The more networking you do, the more successful you will be. Since you want to be successful, you should network more. It is hard to make yourself smarter or better looking. However, anyone can network more.

My definition of “networking” is any conversation about professional topics you have with someone you don’t normally speak with. Zoom is better than a phone call. In-person is better than Zoom. Sharing coffee or, even better, a meal is best.

You should network with anyone who will speak with you. It is often just as useful to network with someone at your “level” — meaning with a similar title or years of experience — as with someone more senior. Networking with less experienced people is also, perhaps surprisingly, valuable. The more people you have professional contact with, the better. Of course, if you have a chance to speak with Elon Musk or Barak Obama, you should cancel your Zoom call with me. Yet almost no one does too much networking. Did you network with someone today? This week? This month? I doubt it.

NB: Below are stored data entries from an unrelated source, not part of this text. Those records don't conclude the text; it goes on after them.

(** *** The handler *)

(** What it does to the deliveries of its hart: nothing, up to the moment it counts. *)
Lemma isr_delivered s t n : 0 <= n < 2 ^ 64 -> (isr s t = HNone -> msip s t = 1) -> delivered s t n -> delivered (isr_step t s) t n.
Proof.
  intros Hn Hpend (En & Hc & Hm & Hcl & Hst). unfold delivered, underway, isr_step in *. destruct (isr s t) as [| | | |c] eqn:E; cbn [msip ipi_count isr]; rewrite ?put_eq.
  - specialize (Hpend eq_refl). repeat split; try lia; try congruence; try discriminate.
  - specialize (Hcl eq_refl). repeat split; try lia; try discriminate.
  - repeat split; try lia; try discriminate.
  - repeat split; try lia; try discriminate. intros c Ec. injection Ec as <-. reflexivity.
  - rewrite (Hst c eq_refl) in *. rewrite u64_id by (unfold is_u64; lia). repeat split; try lia; discriminate.
Qed.
Lemma isr_other s t u n : u <> t -> delivered s u n -> delivered (isr_step t s) u n.
Proof. intros Hne. apply delivered_ext; unfold isr_step; destruct (isr s t); cbn [msip ipi_count isr]; try reflexivity; apply put_ne; exact Hne. Qed.
Lemma isr_count s t u : ipi_count (isr_step t s) u = ipi_count s u \/ u = t /\ exists c, isr s t = HStore c.
Proof.
  unfold isr_step. destruct (isr s t) as [| | | |c]; cbn [ipi_count]; auto. destruct (decide (u = t)) as [->|Hne]; [right; eauto|left; apply put_ne; exact Hne].
Qed.
(** A hart whose rings have all been counted is not in the middle of its handler. *)
Lemma settled_not_storing s t n c : delivered s t n -> ipi_count s t = n -> isr s t <> HStore c.
Proof. intros (En & _ & Hm & _) Hs E. unfold underway in En. rewrite E in En. lia. Qed.
Lemma isr_settled s t u n : delivered s u n -> ipi_count s u = n -> ipi_count (isr_step t s) u = n.
Proof.
  intros Hd Hs. destruct (isr_count s t u) as [->|[-> [c Ec]]]; [exact Hs|]. exfalso. exact (settled_not_storing s t n c Hd Hs Ec).
Qed.
Lemma isr_count_mono s t u n : n < 2 ^ 64 -> delivered s u n -> ipi_count s u <= ipi_count (isr_step t s) u.
Proof.
  intros Hn (En & Hc & Hm & _ & Hst). unfold isr_step. destruct (isr s t) as [| | | |c] eqn:E; cbn [ipi_count]; try lia. unfold put_at. destruct (Nat.eqb_spec u t) as [->|]; [|lia].
  rewrite (Hst c E) in *. unfold underway in En. rewrite E in En. rewrite u64_id by (unfold is_u64; lia). lia.
Qed.
Lemma isr_leader s t p : (forall u, (1 <= u < nc)%nat -> delivered s u (sent p u)) -> delivered s 0%nat (turns s p) -> leader s p -> leader (isr_step t s) p.
Proof.
  assert (Eg : go (isr_step t s) = go s) by (unfold isr_step; destruct (isr s t); reflexivity).
  induction p as [r u|r u n|u|u n|n| | | |p IH]; cbn [leader]; rewrite ?Eg; intros Hd H0 Hl; try exact Hl.
  - destruct Hl as (H1 & H2 & H3 & H4). repeat split; try lia. intros v Hv. apply isr_settled; [exact (Hd v Hv)|exact (H3 v Hv)].
  - destruct Hl as (H1 & H2 & H3 & H4 & H5). repeat split; try lia; [intros v Hv Hne; apply isr_settled; [exact (Hd v Hv)|exact (H3 v Hv Hne)]|].
    assert (Hb : sent (MWait r u n) u < 2 ^ 64) by (cbn [sent]; destruct (_ <=? _)%nat; lia). pose proof (isr_count_mono s t u _ Hb (Hd u H2)). lia.
  - destruct Hl as (H1 & H2 & H3 & H4). repeat split; try lia; [intros v Hv; apply isr_settled; [exact (Hd v Hv)|exact (H2 v Hv)]|apply isr_settled; [exact H0|exact H4]].
  - destruct Hl as (H1 & H2 & H3 & H4). repeat split; try lia; [intros v Hv; apply isr_settled; [exact (Hd v Hv)|exact (H2 v Hv)]|].
    assert (Hb : turns s (MBack u n) < 2 ^ 64) by (cbn [turns]; destruct (at_barrier _); lia). pose proof (isr_count_mono s t 0%nat _ Hb H0). lia.
  - destruct Hl as (H1 & H2). split; [intros v Hv; apply isr_settled; [exact (Hd v Hv)|exact (H1 v Hv)]|apply isr_settled; [exact H0|exact H2]].
  - exact (IH Hd H0 Hl).
Qed.
Lemma isr_inv s t : (t < nc)%nat -> (isr s t = HNone -> msip s t <> 0) -> ipi_inv s -> ipi_inv (isr_step t s).
Proof.
  intros Ht Hp (Hl & H0 & Hs). assert (Em : forall u, main (isr_step t s) u = main s u) by (intros u; unfold isr_step; destruct (isr s t); reflexivity).
  assert (Hdel : forall u n, n < 2 ^ 64 -> delivered s u n -> delivered (isr_step t s) u n).
  { intros u n Hn Hd. destruct (decide (u = t)) as [->|Hne]; [|now apply isr_other]. apply isr_delivered; [|intros E; specialize (Hp E); destruct Hd as (_ & _ & [H1|H1] & _); [contradiction|exact H1]|exact Hd].
    pose proof (underway_nonneg _ _ _ Hd). destruct Hd as (En & Hc & _). lia. }
  pose proof (turns_bound s _ Hl) as Hb. unfold ipi_inv. rewrite (Em 0%nat), (turns_ext s (isr_step t s) _ Em). split; [|split].
  - apply isr_leader; [|exact H0|exact Hl]. intros u Hu. apply Hs, Hu.
  - apply Hdel; [lia|exact H0].
  - intros u Hu. destruct (Hs u Hu) as [H1 H2]. pose proof (sent_bound s _ u Hl). split; [apply Hdel; [lia|exact H1]|]. unfold follower. rewrite !Em. exact H2.
Qed.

Most networking starts with an unsolicited email. Make your email short. Example:

Mrs. Jones,

My name is David Kane, and I am data science teacher. I got your contact information from the Williams alumni directory. (I am class of 1988.) I see that you are the Head of the Math Department at the Fancy Pants school.

Do you have time for a cup of coffee to talk about your curriculum?

Regards,

David

The first sentence introduces yourself as concisely as possible. No one wants to read a paragraph about you. The second sentence explains your connection and/or how you got their contact information. (If you got their contact information by guessing, you can leave this out. If you got their email from someone else, you should mention that fact, and probably cc that person on the email.) The third sentence demonstrates that you have done a minimum of due diligence about them. Both the intro and the due diligence should touch on your (presumed) common areas of interest.

The last sentence is your “ask,” the specific thing you want from them. This is almost always a meeting of some kind. Obviously, you should only ask for an in-person meeting if that is logistically possible. Of course, you know (and they suspect) that you are actually interested in a job or a more substantive opportunity, but your “ask” is something simple.

The best people to network with are those who, first, are in the professional field in which you are interested and, second, are connected with you in some way. Alumni of schools you have attended are a great place to start.

When networking, especially with people more senior, you should listen more and talk less. First, you want to learn from them. That happens when they talk. Second, the more that they talk, the smarter they will think you are. If that seems paradoxical, then you need to learn more about human nature. I recommend talking no more than 10% of the time. Even if you are more senior than the person you are networking with, you should still speak less than 50% of the time.

Always send a thank-you note after the event, even if it is a simple phone call. First, politeness is a virtue. A brief email is fine. Second, this thank-you note is the next step in nurturing an on-going relationship with this person. You will probably want to talk with them sometime in the future. Third, if meeting with a senior/powerful person, consider sending a physical note. I can guarantee that they don’t get many of these and that doing so will make an impression on them.